[Collected data]
----------------

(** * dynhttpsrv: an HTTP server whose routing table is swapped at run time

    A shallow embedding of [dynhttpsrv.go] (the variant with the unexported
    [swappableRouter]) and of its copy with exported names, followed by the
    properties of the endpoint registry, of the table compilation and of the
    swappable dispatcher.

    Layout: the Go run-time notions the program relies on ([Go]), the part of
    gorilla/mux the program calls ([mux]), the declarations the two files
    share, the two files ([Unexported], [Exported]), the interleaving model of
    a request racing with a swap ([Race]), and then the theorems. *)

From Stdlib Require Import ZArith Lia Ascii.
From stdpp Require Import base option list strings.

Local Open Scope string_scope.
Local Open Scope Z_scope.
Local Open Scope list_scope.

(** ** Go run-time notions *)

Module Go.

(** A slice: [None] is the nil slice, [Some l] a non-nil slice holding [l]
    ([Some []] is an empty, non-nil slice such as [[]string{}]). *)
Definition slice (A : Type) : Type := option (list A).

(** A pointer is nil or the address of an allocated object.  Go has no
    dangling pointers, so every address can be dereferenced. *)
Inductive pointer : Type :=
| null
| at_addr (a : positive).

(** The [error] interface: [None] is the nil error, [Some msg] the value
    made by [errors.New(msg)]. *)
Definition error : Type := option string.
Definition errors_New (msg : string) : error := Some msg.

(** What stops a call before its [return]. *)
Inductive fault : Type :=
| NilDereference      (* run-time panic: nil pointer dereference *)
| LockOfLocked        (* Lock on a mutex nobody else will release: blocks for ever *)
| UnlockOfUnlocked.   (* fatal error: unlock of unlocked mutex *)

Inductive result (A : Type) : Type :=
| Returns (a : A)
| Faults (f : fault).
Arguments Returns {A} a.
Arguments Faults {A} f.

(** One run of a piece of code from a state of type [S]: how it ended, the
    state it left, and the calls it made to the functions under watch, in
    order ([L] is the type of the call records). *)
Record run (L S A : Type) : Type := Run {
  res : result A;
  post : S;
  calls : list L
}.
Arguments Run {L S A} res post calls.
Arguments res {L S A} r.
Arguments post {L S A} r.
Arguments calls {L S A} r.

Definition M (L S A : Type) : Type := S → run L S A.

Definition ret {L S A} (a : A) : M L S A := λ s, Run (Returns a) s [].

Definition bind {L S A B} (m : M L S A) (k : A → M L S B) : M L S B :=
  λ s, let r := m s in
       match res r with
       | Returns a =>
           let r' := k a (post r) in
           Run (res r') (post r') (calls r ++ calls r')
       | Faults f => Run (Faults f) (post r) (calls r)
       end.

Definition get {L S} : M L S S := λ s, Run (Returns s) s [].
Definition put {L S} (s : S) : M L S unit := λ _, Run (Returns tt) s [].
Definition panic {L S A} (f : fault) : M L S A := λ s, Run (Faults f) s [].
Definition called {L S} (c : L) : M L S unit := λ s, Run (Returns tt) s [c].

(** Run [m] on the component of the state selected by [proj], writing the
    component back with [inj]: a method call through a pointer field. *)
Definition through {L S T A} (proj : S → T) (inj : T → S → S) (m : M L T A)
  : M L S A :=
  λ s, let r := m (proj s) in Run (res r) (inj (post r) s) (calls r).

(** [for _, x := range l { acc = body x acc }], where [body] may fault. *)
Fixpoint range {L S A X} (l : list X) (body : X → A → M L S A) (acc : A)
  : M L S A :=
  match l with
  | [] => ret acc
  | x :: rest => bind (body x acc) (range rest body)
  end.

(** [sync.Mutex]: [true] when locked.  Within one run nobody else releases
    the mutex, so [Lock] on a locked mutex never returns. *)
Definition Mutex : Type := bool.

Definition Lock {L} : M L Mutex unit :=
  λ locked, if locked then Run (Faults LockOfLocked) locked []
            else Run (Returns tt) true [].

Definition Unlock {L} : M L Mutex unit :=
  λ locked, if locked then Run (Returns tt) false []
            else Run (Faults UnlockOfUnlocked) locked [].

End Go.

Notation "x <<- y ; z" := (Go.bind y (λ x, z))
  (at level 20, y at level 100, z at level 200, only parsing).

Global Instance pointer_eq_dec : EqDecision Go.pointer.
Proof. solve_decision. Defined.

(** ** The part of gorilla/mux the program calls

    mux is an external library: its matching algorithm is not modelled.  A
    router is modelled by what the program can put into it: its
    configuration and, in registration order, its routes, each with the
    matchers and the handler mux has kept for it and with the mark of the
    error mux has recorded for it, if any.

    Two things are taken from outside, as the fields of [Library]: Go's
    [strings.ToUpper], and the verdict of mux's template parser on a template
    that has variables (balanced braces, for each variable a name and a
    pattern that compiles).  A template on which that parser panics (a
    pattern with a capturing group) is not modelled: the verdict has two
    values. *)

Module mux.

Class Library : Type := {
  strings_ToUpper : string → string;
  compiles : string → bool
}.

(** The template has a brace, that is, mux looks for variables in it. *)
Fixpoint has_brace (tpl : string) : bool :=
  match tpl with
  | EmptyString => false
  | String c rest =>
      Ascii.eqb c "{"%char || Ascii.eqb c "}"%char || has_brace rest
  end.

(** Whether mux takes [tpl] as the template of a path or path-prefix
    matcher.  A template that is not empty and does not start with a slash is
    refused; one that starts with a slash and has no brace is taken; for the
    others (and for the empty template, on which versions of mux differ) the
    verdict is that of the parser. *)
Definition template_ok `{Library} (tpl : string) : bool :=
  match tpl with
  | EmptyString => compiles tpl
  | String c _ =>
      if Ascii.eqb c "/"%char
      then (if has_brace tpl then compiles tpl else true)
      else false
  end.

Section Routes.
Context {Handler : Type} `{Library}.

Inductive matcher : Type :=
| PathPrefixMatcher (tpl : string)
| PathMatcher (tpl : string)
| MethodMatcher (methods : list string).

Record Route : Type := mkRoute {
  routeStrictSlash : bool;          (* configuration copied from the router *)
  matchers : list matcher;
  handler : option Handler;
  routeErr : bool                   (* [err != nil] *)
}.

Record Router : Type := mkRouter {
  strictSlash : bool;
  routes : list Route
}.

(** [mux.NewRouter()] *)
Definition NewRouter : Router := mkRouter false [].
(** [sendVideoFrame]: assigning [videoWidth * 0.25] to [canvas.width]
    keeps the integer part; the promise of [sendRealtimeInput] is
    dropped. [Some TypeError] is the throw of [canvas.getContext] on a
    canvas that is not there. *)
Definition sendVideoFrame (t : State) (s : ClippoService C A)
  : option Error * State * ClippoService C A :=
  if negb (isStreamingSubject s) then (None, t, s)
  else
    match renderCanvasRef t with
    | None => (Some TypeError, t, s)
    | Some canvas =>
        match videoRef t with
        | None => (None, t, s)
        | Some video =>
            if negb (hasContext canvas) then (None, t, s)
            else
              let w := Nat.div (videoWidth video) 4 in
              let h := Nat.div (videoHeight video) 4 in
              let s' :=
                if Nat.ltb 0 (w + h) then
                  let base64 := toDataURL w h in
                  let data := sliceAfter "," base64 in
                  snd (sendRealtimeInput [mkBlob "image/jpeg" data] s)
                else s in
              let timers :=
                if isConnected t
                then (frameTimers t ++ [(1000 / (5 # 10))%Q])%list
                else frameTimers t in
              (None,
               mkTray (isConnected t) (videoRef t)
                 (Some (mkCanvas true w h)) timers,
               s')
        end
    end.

----------------

Output all of the data again. Match it exactly.

Result of this exercise »
(** * dynhttpsrv: an HTTP server whose routing table is swapped at run time

    A shallow embedding of [dynhttpsrv.go] (the variant with the unexported
    [swappableRouter]) and of its copy with exported names, followed by the
    properties of the endpoint registry, of the table compilation and of the
    swappable dispatcher.

    Layout: the Go run-time notions the program relies on ([Go]), the part of
    gorilla/mux the program calls ([mux]), the declarations the two files
    share, the two files ([Unexported], [Exported]), the interleaving model of
    a request racing with a swap ([Race]), and then the theorems. *)

From Stdlib Require Import ZArith Lia Ascii.
From stdpp Require Import base option list strings.

Local Open Scope string_scope.
Local Open Scope Z_scope.
Local Open Scope list_scope.

(** ** Go run-time notions *)

Module Go.

(** A slice: [None] is the nil slice, [Some l] a non-nil slice holding [l]
    ([Some []] is an empty, non-nil slice such as [[]string{}]). *)
Definition slice (A : Type) : Type := option (list A).

(** A pointer is nil or the address of an allocated object.  Go has no
    dangling pointers, so every address can be dereferenced. *)
Inductive pointer : Type :=
| null
| at_addr (a : positive).

(** The [error] interface: [None] is the nil error, [Some msg] the value
    made by [errors.New(msg)]. *)
Definition error : Type := option string.
Definition errors_New (msg : string) : error := Some msg.

(** What stops a call before its [return]. *)
Inductive fault : Type :=
| NilDereference      (* run-time panic: nil pointer dereference *)
| LockOfLocked        (* Lock on a mutex nobody else will release: blocks for ever *)
| UnlockOfUnlocked.   (* fatal error: unlock of unlocked mutex *)

Inductive result (A : Type) : Type :=
| Returns (a : A)
| Faults (f : fault).
Arguments Returns {A} a.
Arguments Faults {A} f.

(** One run of a piece of code from a state of type [S]: how it ended, the
    state it left, and the calls it made to the functions under watch, in
    order ([L] is the type of the call records). *)
Record run (L S A : Type) : Type := Run {
  res : result A;
  post : S;
  calls : list L
}.
Arguments Run {L S A} res post calls.
Arguments res {L S A} r.
Arguments post {L S A} r.
Arguments calls {L S A} r.

Definition M (L S A : Type) : Type := S → run L S A.

Definition ret {L S A} (a : A) : M L S A := λ s, Run (Returns a) s [].

Definition bind {L S A B} (m : M L S A) (k : A → M L S B) : M L S B :=
  λ s, let r := m s in
       match res r with
       | Returns a =>
           let r' := k a (post r) in
           Run (res r') (post r') (calls r ++ calls r')
       | Faults f => Run (Faults f) (post r) (calls r)
       end.

Definition get {L S} : M L S S := λ s, Run (Returns s) s [].
Definition put {L S} (s : S) : M L S unit := λ _, Run (Returns tt) s [].
Definition panic {L S A} (f : fault) : M L S A := λ s, Run (Faults f) s [].
Definition called {L S} (c : L) : M L S unit := λ s, Run (Returns tt) s [c].

(** Run [m] on the component of the state selected by [proj], writing the
    component back with [inj]: a method call through a pointer field. *)
Definition through {L S T A} (proj : S → T) (inj : T → S → S) (m : M L T A)
  : M L S A :=
  λ s, let r := m (proj s) in Run (res r) (inj (post r) s) (calls r).

(** [for _, x := range l { acc = body x acc }], where [body] may fault. *)
Fixpoint range {L S A X} (l : list X) (body : X → A → M L S A) (acc : A)
  : M L S A :=
  match l with
  | [] => ret acc
  | x :: rest => bind (body x acc) (range rest body)
  end.

(** [sync.Mutex]: [true] when locked.  Within one run nobody else releases
    the mutex, so [Lock] on a locked mutex never returns. *)
Definition Mutex : Type := bool.

Definition Lock {L} : M L Mutex unit :=
  λ locked, if locked then Run (Faults LockOfLocked) locked []
            else Run (Returns tt) true [].

Definition Unlock {L} : M L Mutex unit :=
  λ locked, if locked then Run (Returns tt) false []
            else Run (Faults UnlockOfUnlocked) locked [].

End Go.

Notation "x <<- y ; z" := (Go.bind y (λ x, z))
  (at level 20, y at level 100, z at level 200, only parsing).

Global Instance pointer_eq_dec : EqDecision Go.pointer.
Proof. solve_decision. Defined.

(** ** The part of gorilla/mux the program calls

    mux is an external library: its matching algorithm is not modelled.  A
    router is modelled by what the program can put into it: its
    configuration and, in registration order, its routes, each with the
    matchers and the handler mux has kept for it and with the mark of the
    error mux has recorded for it, if any.

    Two things are taken from outside, as the fields of [Library]: Go's
    [strings.ToUpper], and the verdict of mux's template parser on a template
    that has variables (balanced braces, for each variable a name and a
    pattern that compiles).  A template on which that parser panics (a
    pattern with a capturing group) is not modelled: the verdict has two
    values. *)

Module mux.

Class Library : Type := {
  strings_ToUpper : string → string;
  compiles : string → bool
}.

(** The template has a brace, that is, mux looks for variables in it. *)
Fixpoint has_brace (tpl : string) : bool :=
  match tpl with
  | EmptyString => false
  | String c rest =>
      Ascii.eqb c "{"%char || Ascii.eqb c "}"%char || has_brace rest
  end.

(** Whether mux takes [tpl] as the template of a path or path-prefix
    matcher.  A template that is not empty and does not start with a slash is
    refused; one that starts with a slash and has no brace is taken; for the
    others (and for the empty template, on which versions of mux differ) the
    verdict is that of the parser. *)
Definition template_ok `{Library} (tpl : string) : bool :=
  match tpl with
  | EmptyString => compiles tpl
  | String c _ =>
      if Ascii.eqb c "/"%char
      then (if has_brace tpl then compiles tpl else true)
      else false
  end.

Section Routes.
Context {Handler : Type} `{Library}.

Inductive matcher : Type :=
| PathPrefixMatcher (tpl : string)
| PathMatcher (tpl : string)
| MethodMatcher (methods : list string).

Record Route : Type := mkRoute {
  routeStrictSlash : bool;          (* configuration copied from the router *)
  matchers : list matcher;
  handler : option Handler;
  routeErr : bool                   (* [err != nil] *)
}.

Record Router : Type := mkRouter {
  strictSlash : bool;
  routes : list Route
}.

(** [mux.NewRouter()] *)
Definition NewRouter : Router := mkRouter false [].
(** [sendVideoFrame]: assigning [videoWidth * 0.25] to [canvas.width]
    keeps the integer part; the promise of [sendRealtimeInput] is
    dropped. [Some TypeError] is the throw of [canvas.getContext] on a
    canvas that is not there. *)
Definition sendVideoFrame (t : State) (s : ClippoService C A)
  : option Error * State * ClippoService C A :=
  if negb (isStreamingSubject s) then (None, t, s)
  else
    match renderCanvasRef t with
    | None => (Some TypeError, t, s)
    | Some canvas =>
        match videoRef t with
        | None => (None, t, s)
        | Some video =>
            if negb (hasContext canvas) then (None, t, s)
            else
              let w := Nat.div (videoWidth video) 4 in
              let h := Nat.div (videoHeight video) 4 in
              let s' :=
                if Nat.ltb 0 (w + h) then
                  let base64 := toDataURL w h in
                  let data := sliceAfter "," base64 in
                  snd (sendRealtimeInput [mkBlob "image/jpeg" data] s)
                else s in
              let timers :=
                if isConnected t
                then (frameTimers t ++ [(1000 / (5 # 10))%Q])%list
                else frameTimers t in
              (None,
               mkTray (isConnected t) (videoRef t)
                 (Some (mkCanvas true w h)) timers,
               s')
        end
    end.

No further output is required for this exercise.